PDFassassin 0.1 Beta

PDFassassin is a PDF module for SpamAssassin.
With the recent torrent of PDF spam, we created a module for SpamAssassin that allows for the scanning of PDF files. The module, linked below this post, works in the following way:

Email bodies are scanned upon connection, and checked for PDF attachments.
Text is extracted from the PDF via pdftotext, and scanned by SpamAssassin.
Should the PDF contain images, the gocr binary is called to extract the text content.
The total spam score of the PDF is compared against the global required_score setting; if it’s higher, a score equal to the one specified in pdf.cf (default of 10) is appended to the overall score of the email message.

This approach is a departure from the usual method as it scans the content against the SpamAssassin engine, instead of using a word list filter.



Installation directions:

To install, just copy the Pdf.pm and pdf.cf files to your SpamAssassin configuration directory.
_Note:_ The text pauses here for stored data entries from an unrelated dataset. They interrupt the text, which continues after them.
(** * Movie-discovery application: cache, metadata client, auth client, configuration

    A shallow embedding of the Python modules [tmdb_client.py],
    [firebase_auth.py], [config.py] and [ai_client.py].

    - JSON values are an inductive type; a Python [dict] is an association
      list in insertion order (keys of a real dict are unique; the
      operations below are total on any list and agree with Python on lists
      with unique keys).
    - A JSON number is a Python [int] ([JNum], exact) or a Python [float]
      ([JFloat], an IEEE double). The doubles of the model are those of
      integral value, the infinities and NaN; what [time.time()] returns
      is the double nearest to the clock's reading in whole seconds.
      Fractional doubles and the negative zero are outside the value
      domain.
    - Effects (the cache file, the clock, the HTTP transport, the
      in-memory session) are fields of one [world] record threaded through
      a state-and-exception monad. *)

From Stdlib Require Import ZArith List String Ascii Bool Lia DecimalString.
Import ListNotations.

Local Open Scope string_scope.
Local Open Scope Z_scope.

(** ** IEEE doubles of integral value *)

Module Double.

(** [Fin x] is the double of value [x]; it stands for a double when
    [round x = x] and [Z.abs x < huge]. *)
Inductive t : Type :=
| Fin (x : Z)
| Inf (negative : bool)
| NaN.

(** The gap between the doubles around [x]: 1 up to [2^53], then a power of two. *)
Definition ulp (x : Z) : Z := 2 ^ Z.max 0 (Z.log2 (Z.abs x) - 52).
It is /usr/local/atmail/spamassassin/etc/ in @Mail installations, and /etc/mail/spamassassin in other default Linux installs.

You will need to lint the SpamAssassin configuration files afterwards:

$ /usr/local/atmail/spamassassin/bin/spamassassin -D --lint

Should the installation be successful, you should see the following:

dbg: plugin: fixed relative path: /usr/local/atmail/spamassassin/etc//Pdf.pm
dbg: plugin: loading Pdf from /usr/local/atmail/spamassassin/etc/Pdf.pm

This will then allow you to scan PDF attachments via SpamAssassin.

Should you need to change the scoring of the PDF spam emails, you can do it by editing the pdf.cf file. You can then edit the score definition:

score PDF 10.0

What's New in This Release:

This initial release implements the module for spamassassin which scans the content of PDF attachments in email messages and appends the spam score to that of the originating email message.